@nusoft/nuvector

v0.1.5

Published

2 days ago

Local-first memory and retrieval engine of NuOS — vector storage, four-layer hierarchical retrieval, provenance, temporal reasoning, write-intent support

@nusoft/nuvector

The memory and retrieval engine of NuOS — a four-layer hierarchical knowledge index designed to make a million-article wiki searchable in milliseconds and a few hundred tokens.

NuVector is not a generic vector database. It is the retrieval substrate of an operational neural OS: built specifically to be the search layer over a compiled knowledge wiki and a workflow engine's context provider. It assumes structured content (articles, sections, citations, backlinks) and optimises for that shape.

import { NuVector } from "@nusoft/nuvector";

const memory = await NuVector.open({
  storage: "./project.nv",
  dimensions: 768,
  tenant: "school_bridge",
});

await memory.upsert({
  id: "art_001",
  kind: "nuwiki_article_summary",
  embedding,
  text: "Year 5 Oak — morning routine and pastoral notes",
  tenant: "school_bridge",
  metadata: { articleId: "art_001", documentType: "class_profile", version: "v1" },
});

const context = await memory.searchKnowledge({
  query: "morning briefing for Year 5 Oak",
  embedding: queryEmbedding,
  budget: { maxTokens: 2000, maxArticles: 3 },
});

Picking the right retrieval method. searchKnowledge is the NuWiki-shaped four-layer entry point — it always anchors on nuwiki_article_summary (Layer 1) records. If your records are NuWiki articles (with sections, citations, and a graph), this is the right call. If your records are arbitrary chunks (e.g. document_chunk, incident_history, custom kinds), use retrieveContext instead — it respects whatever kind filter you pass and will not filter you down to Layer 1 by surprise.

Install

npm install @nusoft/nuvector

The package is published privately under the @nusoft scope.

The four layers

NuVector maintains four parallel indexes per deployment, each tuned for a different retrieval pattern:

| Layer | Records | Latency target | Use case | |---|---|---|---| | 1. Article summaries | ~1 per article | <10ms | Entry point; ~70% of queries terminate here | | 2. Sections | ~5 per article (with article-summary prefix) | <30ms (<5ms filtered) | Drill-down after a layer-1 hit | | 3. Citations | per-citation, opt-in | <5ms filtered | Precision retrieval for evidence-critical patterns | | 4. Backlink graph | typed edges between articles | <10ms 2-hop | Relationship traversal |

A query for "context about James Smith's recent peer-conflict patterns" with subject = pupil_james_smith AND documentType = peer_conflict_pattern cuts a 50,000-article corpus to 5–10 candidates before vector math runs.
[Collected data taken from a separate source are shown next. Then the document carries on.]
(* ===== verification/Timeout.v ===== *)
(** The timer queue (kernel/coh/timeout.c, and the parts of
    kernel/coh/clock.c that keep it).

    [timl] heads a list of [TIM] structures that live in the data of drivers.
    A loadable driver's data can be reached only while its map is in the
    overlay register; [t_dmap] of a structure is the map of the next one.  Here
    [home tp] is the map of the driver that owns [tp], and a reference to a
    structure whose map is not loaded has no meaning.  [t_tinc] is the number
    of ticks from the structure's own time to that of the next. *)
From stdpp Require Import sorting.
From S2P Require Import Prelude Sched.
Local Open Scope Z_scope.
Local Open Scope kernel_scope.

Record TIM := Tim {
  t_next : option Z;             (* NULL is None *)
  t_dmap : Z;
  t_tinc : Z;
  t_func : option Z;
  t_farg : Z
}.

Definition set_t_next v t := Tim v (t_dmap t) (t_tinc t) (t_func t) (t_farg t).
Definition set_t_dmap v t := Tim (t_next t) v (t_tinc t) (t_func t) (t_farg t).
Definition set_t_tinc v t := Tim (t_next t) (t_dmap t) v (t_func t) (t_farg t).
Definition set_t_func v t := Tim (t_next t) (t_dmap t) (t_tinc t) v (t_farg t).
Definition set_t_farg v t := Tim (t_next t) (t_dmap t) (t_tinc t) (t_func t) v.

(** The queue, the overlay register, and the calls made by [stand] with the
    map in force. *)
Record tqstate := Tq { tims : gmap Z TIM; omap : Z; calls : list (Z * Z * Z) }.

Definition set_tims v s := Tq v (omap s) (calls s).
Definition set_omap v s := Tq (tims s) v (calls s).

(** [&timl]; it is in the kernel's own space. *)
Definition timl : Z := 0.
Definition MAXINT : Z := 32767.

Section timeout.
  Context (home : Z -> Z).

Definition mapped (s : tqstate) (p : Z) : bool := (p =? timl) || (omap s =? home p).

Definition rdt (p : Z) : M tqstate TIM :=
  s <- get ;; if mapped s p then deref (tims s !! p) else bad.
(* ===== verification/BioLaws.v ===== *)
(** The buffer cache of kernel/coh/bio.c keeps the promises that the file
    system relies on ([BufCacheLaws]), for every order and time of the
    completions of the device. *)
From S2P Require Import Prelude Sched Bcache Bio.
Local Open Scope Z_scope.
Local Open Scope kernel_scope.

(** ** Flags *)

Lemma on_flag b z f : on (set_b_flag z b) f = negb (Z.land z f =? 0).
Proof. done. Qed.
Lemma on_raise f b : f <> 0 -> on (raise f b) f = true.
Proof.
  intros Hf. unfold on, raise. cbn [b_flag set_b_flag].
  assert (Z.land (Z.lor (b_flag b) f) f = f) as ->; [|by rewrite (proj2 (Z.eqb_neq _ _))].
  apply Z.bits_inj'. intros n Hn. rewrite Z.land_spec, Z.lor_spec. by destruct (Z.testbit _ _), (Z.testbit f n).
Qed.
Lemma on_raise_ne f g b : Z.land f g = 0 -> on (raise f b) g = on b g.
Proof.
  intros Hf. unfold on, raise. cbn [b_flag set_b_flag]. do 2 f_equal.
  apply Z.bits_inj'. intros n Hn. rewrite !Z.land_spec, Z.lor_spec.
  assert (Z.testbit f n && Z.testbit g n = false) as E by (rewrite <- Z.land_spec, Hf; apply Z.bits_0).
  by destruct (Z.testbit (b_flag b) n), (Z.testbit f n), (Z.testbit g n).
Qed.
Lemma on_clr f b : on (clr f b) f = false.
Proof.
  unfold on, clr. cbn [b_flag set_b_flag].
  assert (Z.land (Z.land (b_flag b) (Z.lnot f)) f = 0) as ->; [|done].
  apply Z.bits_inj'. intros n Hn. rewrite !Z.land_spec, Z.lnot_spec, Z.bits_0 by done.
  by destruct (Z.testbit (b_flag b) n), (Z.testbit f n).
Qed.
Lemma on_clr_ne f g b : Z.land f g = 0 -> on (clr f b) g = on b g.
Proof.
  intros Hf. unfold on, clr. cbn [b_flag set_b_flag]. do 2 f_equal.
  apply Z.bits_inj'. intros n Hn. rewrite !Z.land_spec, Z.lnot_spec by done.
  assert (Z.testbit f n && Z.testbit g n = false) as E by (rewrite <- Z.land_spec, Hf; apply Z.bits_0).
  by destruct (Z.testbit (b_flag b) n), (Z.testbit f n), (Z.testbit g n).
Qed.

(** The flags that matter to the invariant are left alone by [BFMAP]. *)
Lemma bsmap_same b : b_gate (bsmap b) = b_gate b /\ b_dev (bsmap b) = b_dev b /\ b_bno (bsmap b) = b_bno b /\
  b_req (bsmap b) = b_req b /\ b_data (bsmap b) = b_data b /\ forall f, Z.land BFMAP f = 0 -> on (bsmap b) f = on b f.
Proof. split_and!; try done. intros f Hf. by apply on_raise_ne. Qed.
Lemma bumap_same b : b_gate (bumap b) = b_gate b /\ b_dev (bumap b) = b_dev b /\ b_bno (bumap b) = b_bno b /\
  b_req (bumap b) = b_req b /\ b_data (bumap b) = b_data b /\ b_resid (bumap b) = b_resid b /\
  forall f, Z.land BFMAP f = 0 -> on (bumap b) f = on b f.
Proof. unfold bumap. destruct (on b BFMAP); split_and!; try done. intros f Hf. by apply on_clr_ne. Qed.

(** ** The invariant *)

Definition key (b : BUF) : bkey := (b_dev b, b_bno b).

(** A transfer that is under way. *)
Definition io_ok (blk : bkey -> list Z) (gd : bkey -> bool) (bp : BUF) : Prop :=
  b_gate bp = true /\ gd (key bp) = true /\
  ((b_req bp = BREAD /\ on bp BFMOD = false) \/ (b_req bp = BWRITE /\ b_data bp = blk (key bp))).

(** A buffer is free, with the driver ([p]), held by a process, or in the
    hands of the operation that is running ([o]). *)
Definition buf_ok (gd : bkey -> bool) (blk : bkey -> list Z) (p : bool) (hb : option hbuf) (o : bool) (bp : BUF) : Prop :=
  on bp BFERR = false /\ Z.of_nat (length (b_data bp)) = BSIZE /\
  match p, hb, o with
  | false, None, false => b_gate bp = false /\ on bp BFNTP = false /\
      (b_dev bp <> NODEV -> b_data bp = blk (key bp)) /\ (on bp BFMOD = true -> gd (key bp) = true)
  | true, None, o => io_ok blk gd bp /\ on bp BFASY = negb o
  | false, Some hb, false => b_gate bp = true /\ key bp = h_key hb /\ b_data bp = h_data hb /\
      (h_mod hb = true -> on bp BFMOD = true) /\ (on bp BFMOD = true -> h_mod hb = true \/ gd (key bp) = true)
  | false, None, true => b_gate bp = true /\ (on bp BFMOD = true -> gd (key bp) = true)
  | _, _, _ => False
  end.

Definition isin (i : nat) (pd : list nat) : bool := bool_decide (i ∈ pd).
Definition isown (i : nat) (own : option nat) : bool := bool_decide (own = Some i).
Lemma io_flush_one {A} (m : M bio A) s v i dev (Q : A -> bio -> Prop) : rep s v None -> v_held v = ∅ -> dev <> NODEV -> (i < length (bufl s))%nat ->
  (forall s', rep s' v None -> length (bufl s') = length (bufl s) -> not_dev dev s' i -> (forall j, j <> i -> not_dev dev s j -> not_dev dev s' j) ->
    io m Q s') ->
  io (bp <- getb i ;;
      (if b_dev bp =? dev then
         lock i ;;; bp <- getb i ;;
         (if b_dev bp =? dev then (if on bp BFMOD then bwrite i true else kret tt) ;;; putb i (set_b_dev NODEV) else kret tt) ;;;
         unlock i
       else kret tt) ;;; m) Q s.
Proof.
  intros Hr Hh Hdev Hlt HQ. destruct (lookup_lt_is_Some_2 (bufl s) i Hlt) as [bp Hi].
  apply io_bind. eapply io_getb; [done|]. apply io_bind. destruct (Z.eqb_spec (b_dev bp) dev) as [Ed|Ed].
  2: { apply io_ret, HQ; try done. intros b Hb. congruence. }
  apply io_bind. eapply io_lock; [done|done|by rewrite Hh, lookup_empty|]. intros s1 b1 Hr1 Hl1 Hi1 Hg1 Hk1 _.
  destruct (free_status s1 v None i b1 Hr1 Hi1 Hg1) as (Hp1 & Hh1 & _ & Hn1 & Hd1 & Hm1).
  pose proof (updb_set i (set_b_gate true) s1 b1 Hi1) as Hs2. pose proof (set_buf_lookup _ _ _ _ _ Hs2 Hi1) as Hi2.
  pose proof (rep_lock s1 v i b1 Hr1 Hi1 Hg1) as Hr2. set (s2 := updb i (set_b_gate true) s1) in *.
  assert (i ∉ pending s2) as Hp2 by (by rewrite (sb_pending _ _ _ _ Hs2)).
  assert (length (bufl s2) = length (bufl s)) as Hlen2 by (rewrite (sb_bufl _ _ _ _ Hs2), length_insert; apply Hl1).
  assert (forall j, j <> i -> not_dev dev s j -> not_dev dev s2 j) as Hc2.
  { intros j Hj Hc. eapply not_dev_set; [done|done|]. by eapply not_dev_later. }
  apply io_bind. eapply io_getb; [exact Hi2|]. assert (b_dev b1 = dev) as Ed1 by (injection Hk1 as -> _; done).
  change (b_dev (set_b_gate true b1)) with (b_dev b1). change (on (set_b_gate true b1) BFMOD) with (on b1 BFMOD). rewrite Ed1, Z.eqb_refl.
  assert (forall s3 b3, rep s3 v (Some i) -> bufl s3 !! i = Some b3 -> (i ∉ pending s3) -> on b3 BFNTP = false -> on b3 BFMOD = false ->
    (b_dev b3 <> NODEV -> b_data b3 = v_blk v (key b3)) -> length (bufl s3) = length (bufl s) ->
    (forall j, j <> i -> not_dev dev s j -> not_dev dev s3 j) ->
    io (putb i (set_b_dev NODEV)) (fun _ s' => io (unlock i) (fun _ s' => io m Q s') s') s3) as Hend.
  { intros s3 b3 Hr3 Hi3 Hp3 Hn3 Hm3 Hd3 Hlen3 Hc3. pose proof (updb_set i (set_b_dev NODEV) s3 b3 Hi3) as Hs4.
    pose proof (set_buf_lookup _ _ _ _ _ Hs4 Hi3) as Hi4. pose proof (rep_forget s3 v i b3 Hr3 Hi3 Hp3 Hm3 Hd3) as Hr4.
    apply io_modify. set (s4 := updb i (set_b_dev NODEV) s3) in *. apply io_modify. pose proof (updb_set i (set_b_gate false) s4 _ Hi4) as Hs5.
    apply HQ.
    - eapply rep_unlock; [exact Hr4|exact Hi4|by rewrite (sb_pending _ _ _ _ Hs4)|exact Hn3|]. by intros [].
    - by rewrite (sb_bufl _ _ _ _ Hs5), length_insert, (sb_bufl _ _ _ _ Hs4), length_insert.
    - intros b Hb. rewrite (set_buf_lookup _ _ _ _ _ Hs5 Hi4) in Hb. injection Hb as <-. cbn. congruence.
    - intros j Hj Hc. eapply not_dev_set; [done|done|]. eapply not_dev_set; [done|done|]. by apply Hc3. }
  apply io_bind. destruct (on b1 BFMOD) eqn:Em1; apply io_bind.
  - eapply (io_write_own s2 v i _); [exact Hr2|exact Hi2|exact Hp2|exact Em1|by apply Hd1; rewrite Ed1|].
    intros s3 b3 Hr3 Hi3 Hp3 Hn3 Hm3 Hk3 Hd3 Hl3 _ Hkeys. eapply (Hend s3 b3); try done; [|congruence|].
    + intros _. by rewrite Hk3.
    + intros j Hj Hc b Hb. destruct (lookup_lt_is_Some_2 (bufl s2) j) as [b0 Hb0]; [rewrite <- Hl3; by eapply lookup_lt_Some|].
      destruct (Hkeys j b0 Hj Hb0) as (b' & Hb' & Hk'). rewrite Hb' in Hb. injection Hb as ->. injection Hk' as -> _. by apply (Hc2 j Hj Hc b0).
  - apply io_ret. by eapply (Hend s2 (set_b_gate true b1)).
Qed.
(* ===== verification/Free.v ===== *)
(** Free blocks and free inodes of a mounted file system (kernel/coh/fs2.c:
    [getment], [smod], [superwrite], [mssync], [balloc], [bfree], [ifree]). *)
From S2P Require Import Prelude Sched Bytes Bcache Super Fs.
Local Open Scope Z_scope.
Local Open Scope kernel_scope.

Section free.
Context {C : Type} `{BufCache C}.
(** How often a process that was woken may find a gate taken again. *)
Context (retry : nat).

(** The entry must be writable; [false] is the null pointer. *)
Fixpoint getment_loop (l : list MOUNT) (dev f : Z) : M (fs C) bool :=
  match l with
  | [] => panic "getment: dev=0x%x"
  | mp :: l =>
    if m_dev mp =? dev then
      if negb (Z.land (m_flag mp) MFRON =? 0)
      then (if negb (f =? 0) then error EROFS else kret tt) ;;; kret false
      else kret true
    else getment_loop l dev f
  end.
Definition getment (dev f : Z) : M (fs C) bool := l <- gets mtab ;; getment_loop l dev f.

Definition superwrite (dev : Z) : M (fs C) unit :=
  sb <- getsb dev ;;
  bp <- bclaim dev SUPERI ;;
  store bp (fun d => upd d 0 (super_out sb)) ;;;
  bwrite bp ;;;
  brelease bp.

Definition smod (dev : Z) : M (fs C) unit :=
  sb <- getsb dev ;;
  if s_fmod sb =? 0 then
    putsb dev (set_s_fmod 1) ;;;
    putsb dev (set_s_dirty FSDIRTY) ;;;
    superwrite dev
  else kret tt.

Definition mssync (dev : Z) : M (fs C) unit :=
  mp <- getm dev ;;
  if negb (Z.land (m_flag mp) MFRON =? 0) then kret tt else
  root <- gets rootdev ;;
  if (s_fmod (m_super mp) =? 0) && negb (m_dev mp =? root) then kret tt else
  bp <- bclaim dev SUPERI ;;
  t <- gets t_time ;;
  putsb dev (set_s_time t) ;;;
  putsb dev (set_s_fmod 0) ;;;
  putsb dev (set_s_dirty FSCLEAN) ;;;
  sb <- getsb dev ;;
  store bp (fun d => upd d 0 (super_out sb)) ;;;
  bwrite bp ;;;
  brelease bp.

(** The [enospc] and [ebadflist] labels of [balloc]. *)
Definition enospc (dev : Z) : M (fs C) Z :=
  putsb dev (set_s_nfree 0) ;;;
  devmsg dev "Out of space" ;;;
  error ENOSPC ;;;
  kret 0.
Definition ebadflist (dev : Z) : M (fs C) Z :=
  devmsg dev "Bad free list" ;;; enospc dev.

(** A block outside the data area of the file system. *)
Definition outside (sb : filsys) (b : Z) : bool := (s_fsize sb <=? b) || (b <? s_isize sb).

(** The last entry names the block that holds the rest of the list. *)
Definition refill (dev b : Z) : M (fs C) bool :=
  sb <- getsb dev ;;
  if outside sb b then kret false else
  r <- bread dev b ;;
  match r with
  | None => kret false
  | Some bp =>
    d <- vaddr bp ;;
    let n := fblk_nfree d in
    putsb dev (set_s_nfree n) ;;;
    if NICFREE <? u16 n then brelease bp ;;; kret false
    else
      putsb dev (set_s_free (fblk_free d n)) ;;;
      brelease bp ;;;
      kret true
  end.
(** ** Writing *)

Fixpoint fwrite_loop (fuel : nat) (ip : nat) (blk : bool) (lbn off : Z) (io : IO) : M (fs C) IO :=
  match fuel with
  | O => nofuel
  | S fuel =>
    if io_ioc io <=? 0 then kret io else
    x <- geti ip ;;
    let n := BSIZE - off in
    let n := if n <? io_ioc io then n else io_ioc io in
    let com := (off =? 0) && (n =? BSIZE) in
    r <- (if negb blk then aread ip lbn com
          else if com then bp <- bclaim (i_rdev x) lbn ;; kret (Some bp) else bread (i_rdev x) lbn) ;;
    match r with
    | None => kret io
    | Some bp =>
      io <- ioread io bp (Z.to_nat off) n ;;
      setmod bp ;;;
      (if com && negb (itype x =? IFPIPE) then bawrite bp else brelease bp) ;;;
      e <- gets u_error ;;
      if negb (e =? 0) then kret io else
      let io := set_io_seek (s32 (io_seek io + n)) io in
      x <- geti ip ;;
      (if (i_size x <? io_seek io) && negb blk then puti ip (set_i_size (io_seek io)) else kret tt) ;;;
      fwrite_loop fuel ip blk (lbn + 1) 0 io
    end
  end.

Definition fwrite (fuel : nat) (ip : nat) (io : IO) : M (fs C) IO :=
  x <- geti ip ;;
  fwrite_loop fuel ip (itype x =? IFBLK) (blockn (io_seek io)) (blocko (io_seek io)) io.
End fmap.

(** ** The map from blocks to index lists is a bijection

    Index lists are numbers in the bijective base [NBN]. *)

Fixpoint lvalue (ds : list Z) : Z :=
  match ds with [] => -1 | d :: ds => d + NBN * (1 + lvalue ds) end.
Definition node (v : bview) (x : INODE) (q : list Z) : Z :=
  match q with
  | t :: r => match i_addr x t with Some pb => walk v (i_dev x) r pb | None => 0 end
  | [] => 0
  end.

Record tree (v : bview) (x : INODE) (f : filsys) (l : list Z) : Prop := {
  tr_inj : forall p q, fpath p -> fpath q -> node v x p = node v x q -> node v x p <> 0 -> p = q;
  tr_in : forall p, fpath p -> node v x p <> 0 -> outside f (node v x p) = false /\ node v x p ∉ l;
  tr_len : length (i_a x) = 52%nat;
  tr_blk : forall p, fpath p -> node v x p <> 0 -> ~ leaf p -> length (v_blk v (i_dev x, node v x p)) = 512%nat
}.

(** ** Paths *)

Lemma fpath_snoc q i : fpath (q ++ [i]) -> q <> [] -> fpath q /\ ~ leaf q /\ digit i.
Proof.
  destruct q as [|t r]; [done|]. cbn [app fpath leaf]. rewrite length_app. cbn [length].
  intros (Ht & Hl & [Hr Hi]%Forall_app) _. apply Forall_cons in Hi as [Hi _]. split; [split; [done|split; [lia|done]]|]. split; [lia|done].
Qed.

Lemma lpath_fpath l : lpath l -> fpath (rev l) /\ leaf (rev l).
Proof.
  intros (ds & t & -> & Hl & Hds & Ht). rewrite rev_app_distr. cbn [rev app fpath leaf]. rewrite length_rev.
  assert (Forall digit (rev ds)) as Hr by by apply Forall_rev.
  unfold depth, NADDR, ND in *. destruct (decide (ds = [])) as [->|Hne]; simpl in *; repeat split; try done; lia.
Qed.

Lemma leaf_fpath_rev q : fpath q -> leaf q -> lpath (rev q).
Proof.
  destruct q as [|t r]; [done|]. cbn [fpath leaf]. intros (Ht & Hl & Hr) E. exists (rev r), t. split; [done|].
  rewrite length_rev. unfold depth, NADDR, ND in *. split; [lia|]. split; [by apply Forall_rev|].
  destruct (decide (rev r = [])) as [E'|Hne].
  - assert (length r = 0%nat) by (rewrite <- length_rev, E'; done). lia.
  - assert (length r <> 0%nat). { intros E0. apply Hne. destruct r; [done|]. done. } lia.
Qed.

(** The array of [lmap] turned round is the path of the block. *)
Lemma lmap_path_rev lb ll : 0 <= lb < lmax -> lmap_path lb = Some ll ->
  exists t r, rev ll = t :: r /\ last ll = Some t /\ tail (rev ll) = r /\ fpath (rev ll) /\ leaf (rev ll) /\ 0 <= t < NADDR.
Proof.
  intros Hlb E. destruct (lmap_path_some lb Hlb) as (ll' & E' & Hl & _). rewrite E in E'. injection E' as <-.
  destruct (lpath_fpath ll Hl) as [Hp Hlf]. destruct Hl as (ds & t & -> & _).
  rewrite rev_app_distr in *. cbn [rev app] in *. exists t, (rev ds). rewrite last_snoc. split_and!; try done; by apply Hp.
Qed.

Lemma i_addr_some x t : 0 <= t < NADDR -> exists pb, i_addr x t = Some pb.
Proof.
  intros Ht. unfold i_addr. rewrite (proj2 (Z.leb_le 0 t)), (proj2 (Z.ltb_lt t NADDR)) by lia. by eexists.
Qed.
Filter pushdown is the secret weapon.

Storage backends

Three backends, one interface:

// In-memory (tests, ephemeral)
await NuVector.open({ storage: "memory:", dimensions: 768 });

// Local file (single-process production)
await NuVector.open({ storage: "./project.nv", dimensions: 768 });

// Postgres (cloud, multi-process)
await NuVector.open({
  storage: { kind: "postgres", connectionString: process.env.DATABASE_URL! },
  dimensions: 768,
});

The Postgres backend uses pgvector for similarity. Set up the schema once before opening:

import { NuVectorPostgres } from "@nusoft/nuvector/postgres";

await NuVectorPostgres.install({
  connectionString: process.env.DATABASE_URL!,
  dimensions: 768,
});

Postgres consumers must npm install pg themselves — the dependency is loaded dynamically so non-postgres users pay zero cost.

Public API

All methods on NuVector:

| Method | Purpose | |---|---| | open(config) | Open or create a store | | upsert(record) | Insert/update one record (idempotent on id) | | upsertBatch(records) | Atomic bulk insert — used by NuWiki on every article publish | | retrieveContext(query) | Generic vector search with full filter control. Use this for arbitrary record kinds (e.g. document_chunk, custom kinds) — it respects whatever kind filter you pass. | | searchKnowledge(request) | NuWiki-shaped four-layer retrieval (Layer 1 article summaries → Layer 2 section drill-down → Layer 4 graph). Only returns nuwiki_article_summary records — do not call this if your records are not NuWiki articles; use retrieveContext instead. | | searchArticles(request) | Layer 1 only — article summaries | | searchSectionsInArticles(request) | Layer 2, filtered to specific article IDs | | searchCitations(request) | Layer 3 precision search | | traverseFromArticle(request) | Layer 4 BFS graph traversal | | remember(record) | Write a ProvenanceRecord | | fetch(ids) | Direct fetch by id | | delete(query) | GDPR right-to-erasure (idempotent) | | snapshot(path) | Backup | | restore(path) | Restore from snapshot | | subscribeToInvalidations(handler) | Real-time invalidation events | | close() | Flush and close cleanly |

Subpath imports

import { NuVectorGraph } from "@nusoft/nuvector/graph";       // Layer 4 graph operations
import { NuVectorPostgres } from "@nusoft/nuvector/postgres"; // Postgres install/status helpers
import { NuVectorGNN } from "@nusoft/nuvector/gnn";           // Optional GNN reranker
import { NuVectorLite } from "@nusoft/nuvector/lite";         // Pure-JS fallback (stub at v0.1.0)

What NuVector is not

Not the source of truth for any operational record. The application database owns attendance, incidents, care plans, communications. NuVector only retrieves.
Not an embedding service. Consumers supply embeddings — model choice is the consumer's GDPR/data-residency call.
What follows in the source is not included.